In an October 6 livestream on YouTube, United Auto Workers president Shawn Fain announced what he called a "major breakthrough" in the union's contract negotiations with General Motors, saying that the automaker has agreed in writing to place workers who make the batteries that go into electric cars under the UAW's national master agreement.
Allowing battery workers employed under joint ventures between automakers and foreign battery makers to be covered by UAW contracts had been a sticking point for the UAW in contract negotiations with GM, Ford, and Stellantis, leading the union to call a historic strike against the Big Three US automakers on September 15. The strike began with work stoppages at three initial plants, and the union is continuing to scale up worker walk-outs in order to force automakers into concessions. According to Fain, the prospect of a UAW strike at GM's Arlington, TX, facility that makes Chevrolet, GMC, and Cadillac SUVs led the automaker to capitulate on the point of battery workers.
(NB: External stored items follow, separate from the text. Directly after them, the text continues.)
(** src/include/swap.h:48-53 [idx_amount_source] *)
Inductive idx_amount_source :=
  | IDX_AMOUNT_NONE
  | IDX_AMOUNT_EVENT
  | IDX_AMOUNT_RAYLOG
  | IDX_AMOUNT_DELTA.

(** src/src/swap.c:18-30 [idx_amount_source_name] *)
Definition idx_amount_source_name (source : idx_amount_source) : bytes :=
  match source with
  | IDX_AMOUNT_NONE => lit "none"
  | IDX_AMOUNT_EVENT => lit "event"
  | IDX_AMOUNT_RAYLOG => lit "raylog"
  | IDX_AMOUNT_DELTA => lit "delta"
  end.

(** src/include/swap.h:57-60 [idx_swap_row_kind] *)
Inductive idx_swap_row_kind := IDX_SWAP_POOL | IDX_SWAP_AGGREGATED.

#[export] Instance idx_swap_row_kind_eq_dec : EqDecision idx_swap_row_kind.
Proof. solve_decision. Defined.

(** src/include/swap.h:73-100 [idx_swap_row] *)
Record idx_swap_row := SwapRow {
  sr_kind : idx_swap_row_kind;
  sr_venue : idx_venue;
  sr_source : idx_amount_source;
  sr_at : stamp;
  sr_pool : option idx_pubkey;
  sr_user : option idx_pubkey;
  sr_input_mint : option idx_pubkey;
  sr_input_amount : option Z;
  sr_input_decimals : option Z;
  sr_output_mint : option idx_pubkey;
  sr_output_amount : option Z;
  sr_output_decimals : option Z
}.

Definition sizeof_swap_row : Z := 184.
Definition sizeof_raylog : Z := 24.

(** src/src/swap.c:33-37 [route_mint] *)
Record route_mint := RouteMint { rm_mint : idx_pubkey; in_sum : Z; out_sum : Z }.

(** src/src/swap.c:55-60 [builder]: the accumulation of the route. *)
Record route := Route {
  net : list route_mint;
  net_overflow : bool;
  saw_route : bool;
  route_top_index : Z
}.

(** src/src/swap.c:39-61 [builder] *)
Record builder := Builder {
  b_tx : idx_transaction;
  b_rows : list idx_swap_row;
  b_capacity : Z;
  b_at : stamp;
  raylogs : list idx_raydium_swap_log;
  raylog_next : nat;
  b_route : route
}.

Definition at_stamp (b : builder) (s : stamp) : builder :=
  Builder (b_tx b) (b_rows b) (b_capacity b) s (raylogs b) (raylog_next b) (b_route b).

(** A key or an amount whose flag is not asked for. *)
Definition key_or_zero (k : option idx_pubkey) : idx_pubkey := default IDX_PUBKEY_DEFAULT k.
Definition or_zero (a : option Z) : Z := default 0 a.

(** ** Resolution against the metadata *)

(** The first entry of [l] for a token account. *)
Definition entry_for (tx : idx_transaction) (account : idx_pubkey) (l : list idx_token_balance)
    : option idx_token_balance :=
  List.find (fun e => idx_pubkey_equal (account_key tx (Z.to_nat (tb_account_index e))) account) l.

(** src/src/swap.c:67-83 [token_balance_of] *)
Definition token_balance_of (tx : idx_transaction) (account : idx_pubkey) : option idx_token_balance :=
  match entry_for tx account (post_token_balances tx) with
  | Some e => Some e
  | None => entry_for tx account (pre_token_balances tx)
  end.

(** src/src/swap.c:86-98 [resolve_side_from_account]: the side's mint and decimals,
    both unset before. *)
Definition resolve_side_from_account (tx : idx_transaction) (account : idx_pubkey)
    : option idx_pubkey * option Z :=
  match token_balance_of tx account with
  | None => (None, None)
  | Some e => (Some (tb_mint e), Some (tb_decimals e))
  end.

(** src/src/swap.c:102-121 [decimals_of_mint] *)
Definition decimals_of_mint (tx : idx_transaction) (mint : idx_pubkey) : option Z :=
  if idx_pubkey_equal mint IDX_MINT_WSOL then Some IDX_WSOL_DECIMALS
  else tb_decimals <$>
    List.find (fun e => idx_pubkey_equal (tb_mint e) mint) (post_token_balances tx ++ pre_token_balances tx).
"The plan was to draw down engine and transmission plants and permanently replace them with low-wage battery jobs," Fain said. "We had a different plan, and our plan is winning at GM, and we expect it to win at Ford and Stellantis as well."
Fain said GM had previously been falling behind in the negotiations but that it had now "leap-frogged the pack in terms of a just transition," from internal combustion engine cars to electric vehicles.